In July 2011, the Financial Accounting Standards Board (“FASB”) issued Accounting Standards Update (“ASU”) 2011-06. This ASU was issued to address questions raised in comment letters[1] regarding how health insurers should report in their income statements fees mandated by the Patient Protection and Affordable Care Act, as amended by the Health Care and Education Reconciliation Act (the “Acts”).

The Acts impose an annual fee on health insurers for each calendar year in which they provide qualified health insurance for any U.S. health risk. The amount of the annual fee for the health insurance industry will be allocable to individual insurers based on the ratio of the insurer’s net health insurance premiums written in the previous calendar year to the total of all health insurance for all U.S. health risk that is written during the same period. The fee, which is not deductible for federal tax purposes, will be effective for calendar years after December 31, 2013 and will be payable by September 30th of each year in which an entity provides qualifying health insurance.

Upon becoming subject to the fee, ASU 2011-06 requires that health insurers record an estimated liability for the entire allocable portion of the fee, together with an offsetting deferred charge. The deferred charge should then be amortized to operating expense on a straight-line basis over the calendar year to which it relates, unless another method provides a better allocation.

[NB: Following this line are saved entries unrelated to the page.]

Lemma fromJS_of_number_or_boolean_witness :
  ((∃ n, VNum 7 = VNum n) ∨ (∃ b, VNum 7 = VBool b))
  ∧ registry doc_schema !! "person"
    = Some (Entry (Some [("pet", "pet"); ("master", "person")])
                  (Some (makeTypedFactory (VRef 0) None)))
  ∧ fromJS 1 doc_store (VNum 7) (registry doc_schema) "person"
    = match makeTypedFactory (VRef 0) None (doc_store ++ [CObj ∅])
              (VRef (length doc_store)) with
      | inr r => Ret (doc_store ++ [CObj ∅]) r
      | inl err => Throw (doc_store ++ [CObj ∅]) err
      end.
Proof.
  assert (H1 : (∃ n, VNum 7 = VNum n) ∨ (∃ b, VNum 7 = VBool b)) by (left; by exists 7%Z).
  assert (H2 : registry doc_schema !! "person"
               = Some (Entry (Some [("pet", "pet"); ("master", "person")])
                             (Some (makeTypedFactory (VRef 0) None)))) by by_computation.
  split_and!; [done..|].
  exact (fromJS_of_number_or_boolean 0 doc_store (VNum 7) (registry doc_schema)
           "person" _ _ H1 H2 eq_refl).
Defined.

(** X4.  [null] or [undefined] given as [obj]: the working copy is the
    empty object.  If the entry has no descriptor, or an empty one, the
    result is what the factory makes of the empty object; if the descriptor
    has a field, reading that field from [obj] throws a [TypeError] and the
    factory is not called. *)
Theorem fromJS_of_null_or_undefined fuel h obj facTree facName e facRef :
  obj = VNull ∨ obj = VUndef →
  facTree !! facName = Some e → factory_of e = Some facRef →
  fromJS (S fuel) h obj facTree facName
  = match descriptor e with
    | Some (_ :: _) => Throw (h ++ [CObj ∅]) TypeError
    | _ =>
        match facRef (h ++ [CObj ∅]) (VRef (length h)) with
        | inr r => Ret (h ++ [CObj ∅]) r
        | inl err => Throw (h ++ [CObj ∅]) err
        end
    end.
Proof.
  intros Hobj He Hf. cbn [fromJS]. rewrite He, Hf.
  unfold buildPartial, merge_empty, alloc.
  destruct Hobj as [-> | ->]; cbn [ownProps];
    by destruct (descriptor e) as [[|[key nm] rest]|].
Qed.

Lemma fromJS_of_null_or_undefined_witness :
  (VUndef = VNull ∨ VUndef = VUndef)
  ∧ registry doc_schema !! "person"
    = Some (Entry (Some [("pet", "pet"); ("master", "person")])
                  (Some (makeTypedFactory (VRef 0) None)))
  ∧ fromJS 1 doc_store VUndef (registry doc_schema) "person"
    = Throw (doc_store ++ [CObj ∅]) TypeError.
Proof.
  assert (H1 : VUndef = VNull ∨ VUndef = VUndef) by by right.
  assert (H2 : registry doc_schema !! "person"
               = Some (Entry (Some [("pet", "pet"); ("master", "person")])
                             (Some (makeTypedFactory (VRef 0) None)))) by by_computation.
  split_and!; [done..|].
  exact (fromJS_of_null_or_undefined 0 doc_store VUndef (registry doc_schema)
           "person" _ _ H1 H2 eq_refl).
Defined.

(** ** Nested factory names are resolved only when they are needed *)

Lemma prefix_one_more (h h' : store) c :
  h `prefix_of` h' → length h' = S (length h) → h' !! length h = Some c →
  h' = h ++ [c].
Proof.
  intros [k ->] Hlen Hc. rewrite length_app in Hlen.
  destruct k as [|x [|y k]]; simpl in Hlen; try lia.
  rewrite lookup_snoc_new in Hc. by injection Hc as ->.
Qed.
(** * Gruut text processor: a shallow embedding of [gruut/text_processor.py]

    The development follows the Python module top to bottom: Python string
    primitives, the fragment of the [re] module the processor relies on, the
    node classes and the graph, the settings with their compiled patterns,
    the SSML tree builder, the split / transform / verbalize passes, the
    sentence breaker and the sentence iterator.  Theorems come after the
    definitions.

    Python [str] values are lists of characters; a character is a code point
    below 256 ([ascii]). *)

From Stdlib Require Import Ascii String Bool Arith ZArith Lia Permutation List.
Import ListNotations.

(** ** Python string primitives *)

Module Py.

Definition str := list ascii.

(** A string literal. *)
Definition lit (x : string) : str := list_ascii_of_string x.

Definition code (c : ascii) : nat := nat_of_ascii c.

Definition chr_eqb (a b : ascii) : bool := Ascii.eqb a b.
Arguments chr_eqb : simpl never.

Fixpoint str_eqb (a b : str) : bool :=
  match a, b with
  | [], [] => true
  | x :: a', y :: b' => chr_eqb x y && str_eqb a' b'
  | _, _ => false
  end.

(** [str.isspace] on one character (code points below 256). *)
Definition is_space (c : ascii) : bool :=
  let n := code c in
  ((9 <=? n) && (n <=? 13)) || ((28 <=? n) && (n <=? 32))
  || (n =? 133) || (n =? 160).

(** [c in "0123456789"]. *)
Definition is_ascii_digit (c : ascii) : bool :=
  let n := code c in (48 <=? n) && (n <=? 57).

(** [str.isalpha] on one character (code points below 256). *)
Definition is_alpha (c : ascii) : bool :=
  let n := code c in
  ((65 <=? n) && (n <=? 90)) || ((97 <=? n) && (n <=? 122))
  || (n =? 170) || (n =? 181) || (n =? 186)
  || ((192 <=? n) && (n <=? 214)) || ((216 <=? n) && (n <=? 246))
  || ((248 <=? n) && (n <=? 255)).

Definition is_ascii_alnum (c : ascii) : bool :=
  let n := code c in
  is_ascii_digit c || ((65 <=? n) && (n <=? 90)) || ((97 <=? n) && (n <=? 122)).

(** [\w] of the [re] module (code points below 256): alphanumerics and the
    underscore. *)
Definition is_word_char (c : ascii) : bool :=
  is_alpha c || is_ascii_digit c || (code c =? 95)
  || (code c =? 178) || (code c =? 179) || (code c =? 185)
  || ((188 <=? code c) && (code c <=? 190)).

Fixpoint take_while (p : ascii -> bool) (s : str) : str :=
  match s with
  | c :: s' => if p c then c :: take_while p s' else []
  | [] => []
  end.

Fixpoint drop_while (p : ascii -> bool) (s : str) : str :=
  match s with
  | c :: s' => if p c then drop_while p s' else s
  | [] => []
  end.

Definition lstrip (s : str) : str := drop_while is_space s.
Definition rstrip (s : str) : str := rev (drop_while is_space (rev s)).
Definition strip (s : str) : str := rstrip (lstrip s).

Fixpoint startswith (s p : str) {struct p} : bool :=
  match p, s with
  | [], _ => true
  | x :: p', y :: s' => chr_eqb x y && startswith s' p'
  | _ :: _, [] => false
  end.

Definition endswith (s p : str) : bool := startswith (rev s) (rev p).

(** [sep.join(parts)]. *)
Fixpoint join (sep : str) (parts : list str) : str :=
  match parts with
  | [] => []
  | [p] => p
  | p :: rest => p ++ sep ++ join sep rest
  end.

(** [c in s]. *)
Definition contains (c : ascii) (s : str) : bool := existsb (chr_eqb c) s.

(** [str.upper] on 8-bit characters (ASCII and Latin-1).  The sharp s
    (223) becomes "SS"; the micro sign (181) and the y with diaeresis
    (255) have their upper case outside these characters (U+039C and
    U+0178) and are left as they are. *)
Definition upper_chr (c : ascii) : ascii :=
  let n := code c in
  if ((97 <=? n) && (n <=? 122))
     || ((224 <=? n) && (n <=? 246)) || ((248 <=? n) && (n <=? 254))
  then ascii_of_nat (n - 32) else c.

Definition upper (s : str) : str :=
  flat_map (fun c => if code c =? 223 then lit "SS" else [upper_chr c]) s.

Definition lower_chr (c : ascii) : ascii :=
  let n := code c in
  if ((65 <=? n) && (n <=? 90))
     || ((192 <=? n) && (n <=? 214)) || ((216 <=? n) && (n <=? 222))
  then ascii_of_nat (n + 32) else c.

Definition lower (s : str) : str := map lower_chr s.

(** [str.replace(old, "")] for a one-character [old]. *)
Definition remove_chr (c : ascii) (s : str) : str :=
  filter (fun x => negb (chr_eqb x c)) s.

(** [s.split(c, maxsplit=1)[0]]: everything before the first [c]. *)
Definition before_chr (c : ascii) (s : str) : str :=
  take_while (fun x => negb (chr_eqb x c)) s.

(** [xml.sax.saxutils.escape]: ampersand, greater-than and less-than are
    replaced by their entities. *)
Definition escape_chr (c : ascii) : str :=
  if chr_eqb c "&"%char then lit "&amp;"
  else if chr_eqb c ">"%char then lit "&gt;"
  else if chr_eqb c "<"%char then lit "&lt;"
  else [c].

Definition escape (s : str) : str := flat_map escape_chr s.

(** [re.escape]: the characters that are special in a pattern get a
    backslash. *)
Definition re_special : str :=
  lit "()[]{}?*+-|^$\.&~# " ++ map ascii_of_nat [9; 10; 13; 11; 12].

Definition re_escape_chr (c : ascii) : str :=
  if contains c re_special then ["\"%char; c] else [c].

Definition re_escape (s : str) : str := flat_map re_escape_chr s.

(** Results of calls that may raise. *)
Inductive Exc (A : Type) : Type :=
| Ok (a : A)
| Raise (e : str).
Arguments Ok {A} a.
Arguments Raise {A} e.

Definition bind {A B} (x : Exc A) (f : A -> Exc B) : Exc B :=
  match x with
  | Ok a => f a
  | Raise e => Raise e
  end.

(** A loop whose body may raise, threading an accumulator. *)
Fixpoint foldM {A S} (f : S -> A -> Exc S) (l : list A) (s : S) : Exc S :=
  match l with
  | [] => Ok s
  | x :: l' => bind (f s x) (foldM f l')
  end.

(** [enumerate]. *)
Fixpoint enumerate_from {A} (i : nat) (l : list A) : list (nat * A) :=
  match l with
  | [] => []
  | x :: l' => (i, x) :: enumerate_from (S i) l'
  end.

Definition enumerate {A} (l : list A) : list (nat * A) := enumerate_from 0 l.

(** [l.index(x)], with [None] for [ValueError]. *)
Fixpoint index_of {A} (eqb : A -> A -> bool) (x : A) (l : list A) : option nat :=
  match l with
  | [] => None
  | y :: l' => if eqb x y then Some 0 else option_map S (index_of eqb x l')
  end.

(** [l.insert(i, x)]: past the end it appends. *)
Definition list_insert {A} (i : nat) (x : A) (l : list A) : list A :=
  firstn i l ++ x :: skipn i l.

(** Truthiness of an optional string ([None] and [""] are false). *)
Definition truthy (o : option str) : bool :=
  match o with
  | Some (_ :: _) => true
  | _ => false
  end.

Definition nonempty (s : str) : bool :=
  match s with [] => false | _ => true end.

Definition nonempty_list {A} (l : list A) : bool :=
  match l with [] => false | _ => true end.

Definition opt_eqb (a b : option str) : bool :=
  match a, b with
  | None, None => true
  | Some x, Some y => str_eqb x y
  | _, _ => false
  end.

End Py.

Import Py.

Declare Scope exc_scope.
Notation "x <- c ;; k" := (bind c (fun x => k))
  (at level 61, c at next level, right associativity) : exc_scope.
Open Scope exc_scope.

(** ** The [re] module

    Compiled patterns are abstract syntax trees of the fragment of the
    pattern language the processor builds or is configured with.  Matching is
    by backtracking, as in [re]: every construct lists its possible matches
    in priority order (alternatives left to right, repetitions greedy), and
    the match that is found is the first of that list. *)

Module Re.

Inductive regex : Type :=
| RFail                                    (* matches nothing *)
| REmpty                                   (* the empty pattern *)
| RLit (s : str)                           (* an escaped literal *)
| RCls (c : ascii -> bool)                 (* a character class, once *)
| RRep (c : ascii -> bool) (min : nat)     (* a class, [min] times or more *)
| RAlt (a b : regex)                       (* a|b *)
| RSeq (a b : regex)                       (* ab *)
| ROpt (a : regex)                         (* a? *)
| RGroup (k : nat) (a : regex)             (* capturing group number k *)
| RBegin                                   (* ^ *)
| REnd.                                    (* $ *)

(** [l1|l2|...] for escaped literals, in the order given. *)
Fixpoint alt_of (lits : list str) : regex :=
  match lits with
  | [] => RFail
  | [l] => RLit l
  | l :: rest => RAlt (RLit l) (alt_of rest)
  end.

(** A compiled pattern: its source (the [pattern] attribute), the program,
    the number of capturing groups and the names of the named ones. *)
Record Pattern : Type := {
  pattern : str;
  prog : regex;
  groups : nat;
  groupindex : list (str * nat)
}.

Definition caps := list (nat * str).

Fixpoint get_cap (cs : caps) (k : nat) : option str :=
  match cs with
  | [] => None
  | (j, v) :: cs' => if j =? k then Some v else get_cap cs' k
  end.

Definition set_cap (k : nat) (v : str) (cs : caps) : caps := (k, v) :: cs.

A copy of ASU 2011-06 can be accessed at the following FASB webpage: http://www.fasb.org/jsp/FASB/Page/SectionPage&cid=1176156316498


[1] This issue arose due to comment letters received on the proposed ASU, Other Expenses (Topic 720): Fees Paid to the Federal Government by Pharmaceutical Manufacturers, which addressed the fees assessed on pharmaceutical manufacturers by the Acts. The respondents agreed with the accounting for the fee; however, certain respondents requested that the scope be broadened to address the accounting for similar fees required to be paid by health insurers under the Acts.